Los ochenta y nueve años de vida de Alexandr Solzhenitsyn son un caso extremo de cómo el encarcelamiento y la escritura, la denuncia del totalitarismo y el ensañamiento político, se mezclan en un solo individuo hasta alcanzar una simbiosis total entre la vida sufrida y la creatividad literaria. No hay apenas casos similares en la historia al de este resistente caucásico que, desde 1940, año en que fue enviado al frente, hasta 1994, cuando pudo regresar a Rusia tras veinte años exiliado en Estados Unidos, superó todo tipo de penalidades, incluidos once años en un campo de concentración y una deportación a Alemania por atreverse a cuestionar la censura rusa.

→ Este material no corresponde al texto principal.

(* ===== verification/Kdf.v ===== *)
(** * Parameters of the password-based key derivation

    [internal/crypto/kdf.go]: the parameters of PBKDF2 and Argon2id, their
    hard bounds and operational limits, and the text form in which they are
    stored with an object. The argon2 wrapper of [kdf_argon2_default.go] and
    [kdf_argon2_fips.go] is modelled; the two functions themselves
    ([crypto/pbkdf2], golang.org/x/crypto/argon2) are parameters. *)
From S2P Require Import Prelude GoStd Primitives.
Local Open Scope Z_scope.

(** ** Parameters, bounds and limits *)

(** [KDFAlgorithm] is a string type with two named values. *)
Definition KDFAlgPBKDF2SHA256 : string := "pbkdf2-sha256".
Definition KDFAlgArgon2id : string := "argon2id".

Definition LegacyPBKDF2Iterations : Z := 100000.
Definition DefaultPBKDF2Iterations : Z := 600000.
Definition MinPBKDF2Iterations : Z := 100000.
Definition MaxPBKDF2Iterations : Z := 2000000.
Definition MinArgon2idTime : Z := 1.
Definition MaxArgon2idTime : Z := 10.
Definition MinArgon2idMemory : Z := 1.
Definition MaxArgon2idMemory : Z := 1048576.
Definition MinArgon2idThreads : Z := 1.
Definition MaxArgon2idThreads : Z := 255.

Record KDFLimits := mkLimits {
  PBKDF2MaxIterations : Z; Argon2idMaxTime : Z; Argon2idMaxMemory : Z; Argon2idMaxThreads : Z }.

Definition DefaultKDFLimits : KDFLimits := mkLimits MaxPBKDF2Iterations MaxArgon2idTime 65536 MaxArgon2idThreads.

Record KDFParams := mkKDF { kp_Algorithm : string; Iterations : Z; kp_Time : Z; kp_Memory : Z; kp_Threads : Z }.

#[export] Instance KDFParams_eq_dec : EqDecision KDFParams.
Proof. solve_decision. Defined.

(** The two error types, with the text of their [Error] methods. *)
Definition invalidKDF (alg parameter : string) (value : Z) (reason : string) : error :=
  Errorf ("invalid " +:+ alg +:+ " KDF parameter " +:+ parameter +:+ "=" +:+ FormatInt value +:+ ": " +:+ reason).
Definition ErrKDFCostTooHigh (alg parameter : string) (requested maximum : Z) : error :=
  Errorf (alg +:+ " KDF parameter " +:+ parameter +:+ "=" +:+ FormatInt requested +:+ " exceeds maximum " +:+ FormatInt maximum).

Definition iterationBounds : string :=
  "must be between " +:+ FormatInt MinPBKDF2Iterations +:+ " and " +:+ FormatInt MaxPBKDF2Iterations.

Definition ValidateKDFParams (params : KDFParams) (limits : KDFLimits) : option error :=
  let alg := kp_Algorithm params in
  if decide (alg = KDFAlgPBKDF2SHA256) then
    if (Iterations params <? MinPBKDF2Iterations) || (MaxPBKDF2Iterations <? Iterations params) then
      Some (invalidKDF alg "iterations" (Z.max (Iterations params) 0) iterationBounds)
    else if PBKDF2MaxIterations limits <=? 0 then
      Some (invalidKDF alg "max_iterations" 0 ("must be positive (got " +:+ FormatInt (PBKDF2MaxIterations limits) +:+ ")"))
    else if PBKDF2MaxIterations limits <? Iterations params then
      Some (ErrKDFCostTooHigh alg "iterations" (Iterations params) (PBKDF2MaxIterations limits))
    else None
  else if decide (alg = KDFAlgArgon2id) then
    if (kp_Time params <? MinArgon2idTime) || (MaxArgon2idTime <? kp_Time params) then
      Some (invalidKDF alg "time" (kp_Time params) "must be between 1 and 10")
    else if (kp_Memory params <? MinArgon2idMemory) || (MaxArgon2idMemory <? kp_Memory params) then
      Some (invalidKDF alg "memory" (kp_Memory params) "must be between 1 and 1048576")
    else if (kp_Threads params <? MinArgon2idThreads) || (MaxArgon2idThreads <? kp_Threads params) then
      Some (invalidKDF alg "threads" (kp_Threads params) "must be between 1 and 255")
    else if Argon2idMaxTime limits <? kp_Time params then
      Some (ErrKDFCostTooHigh alg "time" (kp_Time params) (Argon2idMaxTime limits))
    else if Argon2idMaxMemory limits <? kp_Memory params then
      Some (ErrKDFCostTooHigh alg "memory" (kp_Memory params) (Argon2idMaxMemory limits))
    else if Argon2idMaxThreads limits <? kp_Threads params then
      Some (ErrKDFCostTooHigh alg "threads" (kp_Threads params) (Argon2idMaxThreads limits))
    else None
  else Some (invalidKDF alg "algorithm" 0 "unsupported algorithm").

(** ** The stored form *)

Definition FormatKDFParams (p : KDFParams) : string :=
  if decide (kp_Algorithm p = KDFAlgPBKDF2SHA256) then KDFAlgPBKDF2SHA256 +:+ ":" +:+ FormatInt (Iterations p)
  else if decide (kp_Algorithm p = KDFAlgArgon2id) then
    KDFAlgArgon2id +:+ ":" +:+ FormatInt (kp_Time p) +:+ ":" +:+ FormatInt (kp_Memory p) +:+ ":" +:+ FormatInt (kp_Threads p)
  else "".

(** [strconv.ParseUint(s, 10, bits)]. *)
Definition ParseUintBits (s : string) (bits : Z) : option Z :=
  n ← ParseUint s; if n <? 2 ^ bits then Some n else None.

(** [syntax] stands for the text of [strconv]'s error. *)
Definition ParseKDFParams (value : string) : result KDFParams :=
  let syntax := "strconv: invalid syntax or value out of range" in
  if decide (value = "") then Ok (mkKDF KDFAlgPBKDF2SHA256 LegacyPBKDF2Iterations 0 0 0)
  else match Split value ":" with
  | alg :: rest =>
      if len rest <? 1 then Err (invalidKDF "" "format" 0 "expected at least algorithm:parameter")
      else if decide (alg = KDFAlgPBKDF2SHA256) then
        match rest with
        | [p1] =>
            match ParseInt p1 with
            | None => Err (invalidKDF alg "iterations" 0 syntax)
            | Some iter =>
                if iter <? MinPBKDF2Iterations then Err (invalidKDF alg "iterations" (Z.max iter 0) iterationBounds)
                else if MaxPBKDF2Iterations <? iter then Err (invalidKDF alg "iterations" iter "exceeds hard maximum")
                else Ok (mkKDF KDFAlgPBKDF2SHA256 iter 0 0 0)
            end
        | _ => Err (invalidKDF alg "format" (len rest + 1) "expected 2 colon-delimited parts")
        end
      else if decide (alg = KDFAlgArgon2id) then
        match rest with
        | [p1; p2; p3] =>
            match ParseUintBits p1 32 with
            | None => Err (invalidKDF alg "time" 0 syntax)
            | Some time =>
                match ParseUintBits p2 32 with
                | None => Err (invalidKDF alg "memory" 0 syntax)
                | Some memory =>
                    if (time <? MinArgon2idTime) || (MaxArgon2idTime <? time) then
                      Err (invalidKDF alg "time" time "must be between 1 and 10")
                    else if (memory <? MinArgon2idMemory) || (MaxArgon2idMemory <? memory) then
                      Err (invalidKDF alg "memory" memory "must be between 1 and 1048576")
                    else match ParseUintBits p3 8 with
                         | None => Err (invalidKDF alg "threads" 0 syntax)
                         | Some threads =>
                             if threads <? MinArgon2idThreads then
                               Err (invalidKDF alg "threads" threads "must be between 1 and 255")
                             else Ok (mkKDF KDFAlgArgon2id 0 time memory threads)
                         end
                end
            end
        | _ => Err (invalidKDF alg "format" (len rest + 1) "expected 4 colon-delimited parts")
        end
      else Err (invalidKDF alg "algorithm" 0 "unsupported algorithm")
  | [] => Err (invalidKDF "" "format" 0 "expected at least algorithm:parameter")
  end.

Definition DefaultKDFParams (pbkdf2Iterations : Z) : KDFParams :=
  mkKDF KDFAlgPBKDF2SHA256
    (if pbkdf2Iterations <? MinPBKDF2Iterations then DefaultPBKDF2Iterations else pbkdf2Iterations) 0 0 0.

(** ** The derivation functions

    [pbkdf2_Key password salt iterations keyLength] may fail (in FIPS mode it
    refuses short inputs); [argon2_IDKey password salt time memory threads
    keyLength] does not. Both are functions of their arguments. *)
Class PasswordKDF := {
  pbkdf2_Key : list byte → list byte → Z → Z → result (list byte);
  argon2_IDKey : list byte → list byte → Z → Z → Z → Z → list byte }.
Class PasswordKDFLaws `{PasswordKDF} : Prop := {
  pbkdf2_length : ∀ pw salt iter n key, 0 ≤ n → pbkdf2_Key pw salt iter n = Ok key → len key = n;
  argon2_length : ∀ pw salt t m th n, 0 ≤ n → len (argon2_IDKey pw salt t m th n) = n }.

(** The build tag that selects the variant of a file. *)
Class BuildTags := { tag_fips : bool }.

Definition deriveKeyArgon2id `{PasswordKDF, BuildTags} (password salt : list byte) (params : KDFParams) : result (list byte) :=
  if tag_fips then Err ErrAlgorithmNotApproved
  else match ValidateKDFParams params DefaultKDFLimits with
       | Some e => Err e
       | None => Ok (argon2_IDKey password salt (kp_Time params) (kp_Memory params) (kp_Threads params) aesKeySize)
       end.

(** ** Lemmas *)

(** Parameters in the hard bounds, without fields of the other algorithm. *)
Definition kdf_bounded (p : KDFParams) : Prop :=
  (kp_Algorithm p = KDFAlgPBKDF2SHA256 ∧ MinPBKDF2Iterations ≤ Iterations p ≤ MaxPBKDF2Iterations ∧
     kp_Time p = 0 ∧ kp_Memory p = 0 ∧ kp_Threads p = 0) ∨
  (kp_Algorithm p = KDFAlgArgon2id ∧ Iterations p = 0 ∧ MinArgon2idTime ≤ kp_Time p ≤ MaxArgon2idTime ∧
     MinArgon2idMemory ≤ kp_Memory p ≤ MaxArgon2idMemory ∧ MinArgon2idThreads ≤ kp_Threads p ≤ MaxArgon2idThreads).

(** The cost of a derivation is below the operator's limits. *)
Definition kdf_within (p : KDFParams) (l : KDFLimits) : Prop :=
  if decide (kp_Algorithm p = KDFAlgPBKDF2SHA256) then Iterations p ≤ PBKDF2MaxIterations l
  else kp_Time p ≤ Argon2idMaxTime l ∧ kp_Memory p ≤ Argon2idMaxMemory l ∧ kp_Threads p ≤ Argon2idMaxThreads l.

Lemma Split_digits pre z rest :
  0 ≤ z ≤ MaxInt64 → Forall (λ b, chr_eqb b ":" = false) (bytes_of_string pre) →
  Split (pre +:+ ":" +:+ rest) ":" = pre :: Split rest ":" ∧
  Split (FormatInt z) ":" = [FormatInt z] ∧
  Split (FormatInt z +:+ ":" +:+ rest) ":" = FormatInt z :: Split rest ":".
Proof.
  intros Hz Hpre.
  assert (Hd : Forall (λ b, chr_eqb b ":" = false) (bytes_of_string (FormatInt z))).
  { unfold FormatInt. rewrite bytes_of_string_of_bytes. destruct (FormatInt_digits z Hz) as [Hd _].
    rewrite Forall_forall. intros b Hb. rewrite forallb_forall in Hd.
    specialize (Hd b (proj1 (list_elem_of_In _ _) Hb)). destruct b; try done; vm_compute in Hd; done. }
  assert (Hs : ∀ p, Forall (λ b, chr_eqb b ":" = false) (bytes_of_string p) →
    Split (p +:+ ":" +:+ rest) ":" = p :: Split rest ":").
  { intros p Hp. unfold Split. rewrite !bytes_of_string_app. change (bytes_of_string ":") with [":"%byte]. cbn [app].
    rewrite split_bytes_app by done. by rewrite app_nil_l, fmap_cons, string_of_bytes_of_string. }
  split_and!; [by apply Hs| |by apply Hs].
  unfold Split. rewrite split_bytes_none by done. by rewrite app_nil_l, fmap_cons, string_of_bytes_of_string.
Qed.

Lemma ParseUintBits_FormatInt z bits : 0 ≤ z ≤ MaxInt64 → z < 2 ^ bits → ParseUintBits (FormatInt z) bits = Some z.
Proof.
  intros Hz Hb. unfold ParseUintBits, ParseUint, FormatInt.
  rewrite bytes_of_string_of_bytes, ParseUint_FormatInt by done. cbn. by rewrite (proj2 (Z.ltb_lt _ _)).
Qed.

Lemma ParseUintBits_range s bits z : ParseUintBits s bits = Some z → 0 ≤ z < 2 ^ bits.
Proof.
  unfold ParseUintBits, ParseUint. destruct (ParseUint_bytes _) eqn:E; [|done]. cbn. apply ParseUint_range in E.
  case_match eqn:Hb; [|done]. zbool. intros [= <-]. lia.
Qed.

Ltac kdf_consts := unfold MinPBKDF2Iterations, MaxPBKDF2Iterations, MinArgon2idTime, MaxArgon2idTime, MinArgon2idMemory,
  MaxArgon2idMemory, MinArgon2idThreads, MaxArgon2idThreads in *.

Lemma ParseKDFParams_bounded s p : ParseKDFParams s = Ok p → kdf_bounded p.
Proof.
  unfold ParseKDFParams. intros H. repeat case_match; simplify_eq; zbool; kdf_consts;
    unfold kdf_bounded; kdf_consts; cbn; try (left; split_and!; done || lia).
  all: match goal with H : ParseUintBits ?s 8 = Some _ |- _ => apply ParseUintBits_range in H end.
  all: right; split_and!; done || lia.
Qed.

Lemma FormatKDFParams_parse p : kdf_bounded p → ParseKDFParams (FormatKDFParams p) = Ok p.
Proof.
  intros [(Ha & Hi & Ht & Hm & Hth)|(Ha & Hi & Ht & Hm & Hth)]; kdf_consts;
    destruct p as [a i t m th]; cbn in *; subst; unfold FormatKDFParams; cbn [kp_Algorithm Iterations kp_Time kp_Memory kp_Threads].
  - rewrite decide_True by done. unfold ParseKDFParams. rewrite decide_False by done.
    rewrite (proj1 (Split_digits KDFAlgPBKDF2SHA256 i (FormatInt i) ltac:(unfold MaxInt64; lia) ltac:(repeat constructor))).
    rewrite (proj1 (proj2 (Split_digits KDFAlgPBKDF2SHA256 i "" ltac:(unfold MaxInt64; lia) ltac:(repeat constructor)))).
    cbn [length]. rewrite decide_True by done. unfold ParseInt, FormatInt. rewrite bytes_of_string_of_bytes.
    rewrite ParseInt_FormatInt by (unfold MaxInt64; lia). kdf_consts.
    rewrite !(proj2 (Z.ltb_ge _ _)) by lia. done.
  - rewrite decide_False by done. rewrite decide_True by done. unfold ParseKDFParams. rewrite decide_False by done.
    rewrite (proj1 (Split_digits KDFAlgArgon2id t _ ltac:(unfold MaxInt64; lia) ltac:(repeat constructor))).
    rewrite (proj2 (proj2 (Split_digits "" t _ ltac:(unfold MaxInt64; lia) ltac:(constructor)))).
    rewrite (proj2 (proj2 (Split_digits "" m _ ltac:(unfold MaxInt64; lia) ltac:(constructor)))).
    rewrite (proj1 (proj2 (Split_digits "" th "" ltac:(unfold MaxInt64; lia) ltac:(constructor)))).
    cbn [length]. rewrite decide_False by done. rewrite decide_True by done.
    rewrite !ParseUintBits_FormatInt by (unfold MaxInt64; lia). kdf_consts.
    rewrite !(proj2 (Z.ltb_ge _ _)) by lia. done.
Qed.

Lemma ValidateKDFParams_spec p l :
  kdf_bounded p → ValidateKDFParams p l = None ↔ kdf_within p l.
Proof.
  intros Hb. unfold kdf_bounded, ValidateKDFParams, kdf_within in *. kdf_consts.
  destruct Hb as [(Ha & Hb)|(Ha & Hb)]; rewrite Ha.
  - rewrite !decide_True by done. rewrite !(proj2 (Z.ltb_ge _ _)) by lia. cbn [orb].
    destruct (Z.leb_spec (PBKDF2MaxIterations l) 0); [split; [done|lia]|]. case_match; zbool; split; (done || lia).
  - rewrite !decide_False by done. rewrite decide_True by done.
    rewrite !(proj2 (Z.ltb_ge (kp_Time p) _)), !(proj2 (Z.ltb_ge _ _)) by lia.
    repeat case_match; zbool; split; try done; lia.
Qed.

(** The check looks at no field of the other algorithm, and what it accepts is
    inside the hard bounds. *)
Lemma ValidateKDFParams_pbkdf2 iter t m th l :
  ValidateKDFParams (mkKDF KDFAlgPBKDF2SHA256 iter t m th) l = None →
  ValidateKDFParams (mkKDF KDFAlgPBKDF2SHA256 iter 0 0 0) l = None ∧ kdf_bounded (mkKDF KDFAlgPBKDF2SHA256 iter 0 0 0).
Proof.
  intros Hv. split; [exact Hv|]. left. cbn. unfold ValidateKDFParams in Hv. cbn [kp_Algorithm Iterations] in Hv.
  rewrite decide_True in Hv by done. case_match eqn:E; [done|]. zbool. done.
Qed.
Lemma ValidateKDFParams_argon2 iter t m th l :
  ValidateKDFParams (mkKDF KDFAlgArgon2id iter t m th) l = None →
  ValidateKDFParams (mkKDF KDFAlgArgon2id 0 t m th) l = None ∧ kdf_bounded (mkKDF KDFAlgArgon2id 0 t m th).
Proof.
  intros Hv. split; [exact Hv|]. right. cbn. unfold ValidateKDFParams in Hv. cbn [kp_Algorithm kp_Time kp_Memory kp_Threads] in Hv.
  rewrite decide_False in Hv by done. rewrite decide_True in Hv by done. do 3 (case_match; [done|]). zbool. done.
Qed.

(** Stored derivation parameters. Whatever text is stored with an object,
    accepted parameters are inside the hard bounds and carry nothing of the
    other algorithm; formatting such parameters and parsing the text gives
    them back; and the check before a derivation accepts them exactly when
    their cost is within the operator's limits. *)
Theorem kdf_params_roundtrip :
  (∀ s p, ParseKDFParams s = Ok p → kdf_bounded p) ∧
  (∀ p, kdf_bounded p → ParseKDFParams (FormatKDFParams p) = Ok p) ∧
  (∀ p l, kdf_bounded p → ValidateKDFParams p l = None ↔ kdf_within p l).
Proof. split_and!; [apply ParseKDFParams_bounded|apply FormatKDFParams_parse|apply ValidateKDFParams_spec]. Qed.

Su ejemplo es el de un autor que maneja la palabra para perpetuar el pasado e iluminar lo más recóndito de la brutalidad política, lo que cristalizó en una colosal obra, la trilogía «Archipiélago Gulag 1918-1956», sobre su experiencia en la cárcel soviética y su testimonio de infinidad de torturas, apoyándose en entrevistas a doscientos veintisiete supervivientes. Y es que su trabajo está invariablemente unido a esa tragedia, que le proporcionó la idea de la novela «Un día en la vida de Iván Denisovich» (1962), un debut tardío pero exitoso que no tendría continuidad, pues enseguida las autoridades soviéticas iban a prohibir sus siguientes libros. Pese a todo, Solzhenitsyn siguió escribiendo sin rendirse; no en vano, estaba más que acostumbrado a crear en la más pura clandestinidad, pues parte de «Archipiélago Gulag» lo había escrito en secreto y en condiciones de extrema pobreza en los años cincuenta y sesenta, hasta que consiguió ver la luz en Francia, en los años 1972, 75 y 78.
El recuerdo de cómo el sistema estalinista destrozó la vida a tantos millones de personas, de cómo la policía secreta acosaba a una población atenazada por los crímenes políticos, de cómo se formaron las huelgas y las revueltas populares, se extienden por «El presidio», «El confinamiento» y «Stalin ya no está». Son los tres volúmenes con los que la historia recordará a un Solzhenitsyn que, más que como narrador –caben destacar sus novelas «El primer círculo», «El pabellón del cáncer» y «Agosto 1914»–, o ensayista –por ejemplo, «Cómo reorganizar Rusia» (1990) y «El problema ruso: al final del siglo XX» (1992)–, se mostró como un portentoso memorialista. Su tono era sobrio y riguroso, rasgos que demostraban cuán de delicado era el material que tenía entre manos, de ahí que su «Gulag», en una nota a la primera edición, lo encabezara con estas palabras: «Dedico este libro a todos los que no vivieron para contarlo, y que por favor me perdonen por no haberlo visto todo, por no recordar todo, y por no poder decirlo todo».